→ **Task instructions**:
From the entries below, please output exactly the lines starting at the one containing "Lemma char_free_not_in c" and ending at the one containing "(** [emitWithAckRetry] sends", both included.

→ **Exercise inputs**:
(** The broadcaster of messages emits to the room of the message's channel. *)
Lemma chat_rooms event e : e ∈ ChatBroadcaster.on_message event →
  ∃ c, jstr "channelId" (jget "payload" event ?? JNull) = Some c ∧ e_room e = channel_room c.
Proof.
  unfold ChatBroadcaster.on_message. cbn zeta. repeat case_match; rewrite ?elem_of_cons, ?elem_of_nil; naive_solver.
Qed.

Lemma char_free_not_in c s : char_free c s = true → c ∉ String.list_ascii_of_string s.
Proof.
  induction s as [|a s IH]; cbn; [intros _; apply not_elem_of_nil|]. intros [Ha Hs]%andb_true_iff.
  apply not_elem_of_cons. split; [|by apply IH]. apply negb_true_iff, Ascii.eqb_neq in Ha. congruence.
Qed.

(** The room a notification goes to is the one its channel was named for. *)
Lemma on_pmessage_channel o u row :
  char_free ":" o = true → char_free ":" u = true →
  NotificationBroadcaster.on_pmessage (NotificationRepository.channel o u) row =
  mkEmission (user_room o u) "notification:new" row.
Proof.
  intros Ho Hu. unfold NotificationBroadcaster.on_pmessage, NotificationRepository.channel.
  change (split_on ":" ("notification:" +:+ o +:+ ":user:" +:+ u)) with
    (split_on ":" ("notification" +:+ String ":" (o +:+ String ":" ("user" +:+ String ":" u)))).
  rewrite !split_app, split_last by (try apply char_free_not_in; done). done.
Qed.

Section ack.
(** [emitWithAckRetry] sends a message at most four times, to sockets that
    are there, and stops at the first acknowledgement. *)
Lemma emitWithAckRetry_bounds room_size acked :
  length (ChatBroadcaster.emitWithAckRetry room_size acked) ≤ 4 ∧
  (∀ i, S i < length (ChatBroadcaster.emitWithAckRetry room_size acked) → acked i = false).
Proof.
  unfold ChatBroadcaster.emitWithAckRetry. cbn [ChatBroadcaster.attempts ChatBroadcaster.ACK_RETRIES].
  repeat case_match; cbn; (split; [lia|]); intros [|[|[|i]]] Hi; first [done|lia].
Qed.
End ack.

Module RealtimeProperties.
Section properties.
Context `{Redis, !RedisZset, Random, Config, Crypto} (exec_rejects : bool) (keyStore : gmap string string).
Context (ever_member : string → string → Prop).
Import SocketServer.

(** C34: who receives what the server emits.  However sockets came, joined
    and left rooms, were cut off or closed, what the broadcaster of tasks
    emits for an event reaches only sockets whose token is of the event's
    organization; what is emitted to an organization reaches exactly the
    sockets of that organization; a notification published for a user
    reaches exactly the sockets of that user in that organization; and what
    the broadcaster of messages emits reaches only sockets of users who were
    members of the channel when they connected, in whichever organization. *)
Theorem events_stay_in_org l :
  rtc (step ever_member exec_rejects keyStore) [] l →
  (∀ event e s, char_free ":" (shown (jget "org_id" event)) = true →
     e ∈ TaskBroadcaster.on_message event → s ∈ receivers l e → s_orgId s = shown (jget "org_id" event)) ∧
  (∀ o event data s, char_free ":" o = true →
     s ∈ receivers l (emitToOrg o event data) ↔ s ∈ l ∧ s_orgId s = o) ∧
  (∀ o u row s, char_free ":" o = true → char_free ":" u = true →
     s ∈ receivers l (NotificationBroadcaster.on_pmessage (NotificationRepository.channel o u) row) ↔
     s ∈ l ∧ s_orgId s = o ∧ s_userId s = u) ∧
  (∀ event e s, e ∈ ChatBroadcaster.on_message event → s ∈ receivers l e →
     ∃ c, jstr "channelId" (jget "payload" event ?? JNull) = Some c ∧ ever_member (s_userId s) c).
Proof.
  intros Hl%reachable_settled. rewrite Forall_forall in Hl. split_and!.
  - intros event e s Ho He [Hs Hr]%receivers_spec. specialize (Hl s Hs). pose proof Hl as [Ht _].
    apply on_message_rooms in He as [E|[[t E]|(u & f & _ & E)]]; rewrite E in Hr.
    + by apply (room_of_org _ s _ _ Ht Hr Ho); left.
    + by apply (room_of_org _ s _ _ Ht Hr Ho); right; exists t.
    + by apply (settled_user_room _ s _ u Hl Ho) in Hr as [? _].
  - intros o event data s Ho. rewrite receivers_spec. split; intros [Hs Hr]; (split; [done|]).
    + by eapply settled_org_room; [apply Hl|..].
    + by eapply settled_org_room; [apply Hl|..].
  - intros o u row s Ho Hu. rewrite on_pmessage_channel, receivers_spec by done.
    split; intros [Hs Hr]; (split; [done|]).
    + by eapply settled_user_room; [apply Hl|..].
    + by eapply settled_user_room; [apply Hl|..].
  - intros event e s He [Hs Hr]%receivers_spec. apply chat_rooms in He as (c & Hc & E). exists c. split; [done|].
    rewrite E in Hr. by apply settled_channel_room; [apply Hl|].
Qed.
End properties.
End RealtimeProperties.

Module RealtimeExamples.
Import Concrete SocketServer.

Definition start : World := empty_world 1700000000000.
Definition token_of_user (userId orgId : string) : jwt_token :=
  jwt_sign jwtPrivateKey Token.KID
    (Token.claims (mkAccessTokenPayload userId orgId "member" None None) 1700000000 ("jti-" +:+ userId)).
Definition socket_of (id userId orgId : string) : Socket :=
  mkSocket id userId orgId "member" [org_room orgId; user_room orgId userId].
Definition alice : Socket := socket_of "s1" "alice" "org1".
Definition bob : Socket := socket_of "s2" "bob" "org2".
Definition alice' : Socket := join (task_room "org1" "t1") alice.

Example alice_connects :
  connect ∅ "s1" (Some (token_of_user "alice" "org1")) start = (Ok alice, start).
Proof. vm_compute. reflexivity. Qed.

(** A token that was revoked still opens a socket. *)
Example revoked_token_connects :
  let w := (Token.blacklistToken "jti-alice" 900 start).2 in
  (JwtMiddleware.blacklisted "jti-alice" w).1 = Ok true ∧
  connect ∅ "s1" (Some (token_of_user "alice" "org1")) w = (Ok alice, w).
Proof. vm_compute. done. Qed.

(** A channel's messages are given to whoever names the channel. *)
Example anyone_syncs :
  let m := mkChatMessageRow "m1" "org1" "secret" "alice" "c1" 1 "hello" None None false [] None 0 in
  let w := (insert_row m start).2 in
  (ReconnectHandler.client_sync [("secret", 0%Z)] w).1 = Ok [("secret"%string, [m])].
Proof. vm_compute. reflexivity. Qed.

Definition assigned : json :=
  JObj [("event_type", JStr "task.updated"); ("org_id", JStr "org1"); ("entity_id", JStr "t1");
        ("payload", JObj [("id", JStr "t1")])].

Example alice_hears_twice :
  s_id <$> (TaskBroadcaster.on_message assigned ≫= receivers [bob; alice']) = ["s1"; "s1"]%string.
Proof. vm_compute. reflexivity. Qed.

(** Alice is also a member of a channel of the other organization. *)
Definition membership : ChannelMemberRow := mkChannelMemberRow "general2" "alice" "org2" 0 None 0 None.
Definition alice_joined : World := (insert_row membership start).2.
Definition were_members (u c : string) : Prop := (u, c) = ("alice", "general2")%string.
Lemma alice_known : members_known were_members alice_joined.
Proof. intros m [->|?%elem_of_nil]%elem_of_cons _; [done|done]. Qed.
Lemma start_known : members_known were_members start.
Proof. by intros m ?%elem_of_nil. Qed.

(** Her socket of the first organization gets the messages of the second. *)
Definition alice2 : Socket := join (channel_room "general2") alice'.
Definition posted : json :=
  JObj [("event_type", JStr "message.created"); ("org_id", JStr "org2"); ("entity_id", JStr "m1");
        ("payload", JObj [("channelId", JStr "general2"); ("body", JStr "hello")])].
Example messages_cross_organizations :
  connect ∅ "s1" (Some (token_of_user "alice" "org1")) alice_joined = (Ok (join (channel_room "general2") alice), alice_joined) ∧
  (λ s, (s_userId s, s_orgId s)) <$> (ChatBroadcaster.on_message posted ≫= receivers [bob; alice2]) = [("alice", "org1")]%string.
Proof. vm_compute. done. Qed.

Notation reached := (rtc (step were_members false ∅) [] [bob; join (task_room "org1" "t1") (join (channel_room "general2") alice)]).
#[local] Notation here := [bob; join (task_room "org1" "t1") (join (channel_room "general2") alice)].

Lemma events_stay_in_org_witness :
  reached ∧ alice'.(s_orgId) = "org1"%string ∧
  (bob ∈ receivers here (NotificationBroadcaster.on_pmessage (NotificationRepository.channel "org2" "bob") JNull) ↔
   bob ∈ here ∧ s_orgId bob = "org2"%string ∧ s_userId bob = "bob"%string) ∧
  ∃ c, jstr "channelId" (jget "payload" posted ?? JNull) = Some c ∧ were_members "alice" c.
Proof.
  assert (Hr : reached).
  { eapply rtc_l; [apply (Connects _ _ _ [] "s1" (Some (token_of_user "alice" "org1")) alice_joined
                           (join (channel_room "general2") alice) alice_joined); [exact alice_known|reflexivity..]|].
    eapply rtc_l; [apply (Connects _ _ _ [join (channel_room "general2") alice] "s2" (Some (token_of_user "bob" "org2"))
                            start bob start); [exact start_known|reflexivity..]|].
    eapply rtc_l; [|apply rtc_refl].
    apply (Sends _ false ∅ [bob] [] (join (channel_room "general2") alice) (TaskSubscribe "t1") start
             (join (task_room "org1" "t1") (join (channel_room "general2") alice))
             (handle false (join (channel_room "general2") alice) (TaskSubscribe "t1") start).2). reflexivity. }
  split; [exact Hr|].
  destruct (RealtimeProperties.events_stay_in_org false ∅ were_members here Hr) as (Htask & _ & Huser & Hchat). split_and!.
  - apply (Htask assigned (mkEmission (org_room "org1") "task.updated" (JObj [("id", JStr "t1")]))
      (join (task_room "org1" "t1") (join (channel_room "general2") alice))); [reflexivity|..]; vm_compute; [right; left|left].
  - apply (Huser "org2"%string "bob"%string JNull bob); reflexivity.
  - apply (Hchat posted (mkEmission (channel_room "general2") "message.created"
        (JObj [("channelId", JStr "general2"); ("body", JStr "hello")]))
      (join (task_room "org1" "t1") (join (channel_room "general2") alice))); vm_compute; left.
Defined.
End RealtimeExamples.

→ **Response area**:
Lemma char_free_not_in c s : char_free c s = true → c ∉ String.list_ascii_of_string s.
Proof.
  induction s as [|a s IH]; cbn; [intros _; apply not_elem_of_nil|]. intros [Ha Hs]%andb_true_iff.
  apply not_elem_of_cons. split; [|by apply IH]. apply negb_true_iff, Ascii.eqb_neq in Ha. congruence.
Qed.

(** The room a notification goes to is the one its channel was named for. *)
Lemma on_pmessage_channel o u row :
  char_free ":" o = true → char_free ":" u = true →
  NotificationBroadcaster.on_pmessage (NotificationRepository.channel o u) row =
  mkEmission (user_room o u) "notification:new" row.
Proof.
  intros Ho Hu. unfold NotificationBroadcaster.on_pmessage, NotificationRepository.channel.
  change (split_on ":" ("notification:" +:+ o +:+ ":user:" +:+ u)) with
    (split_on ":" ("notification" +:+ String ":" (o +:+ String ":" ("user" +:+ String ":" u)))).
  rewrite !split_app, split_last by (try apply char_free_not_in; done). done.
Qed.

Section ack.
(** [emitWithAckRetry] sends a message at most four times, to sockets that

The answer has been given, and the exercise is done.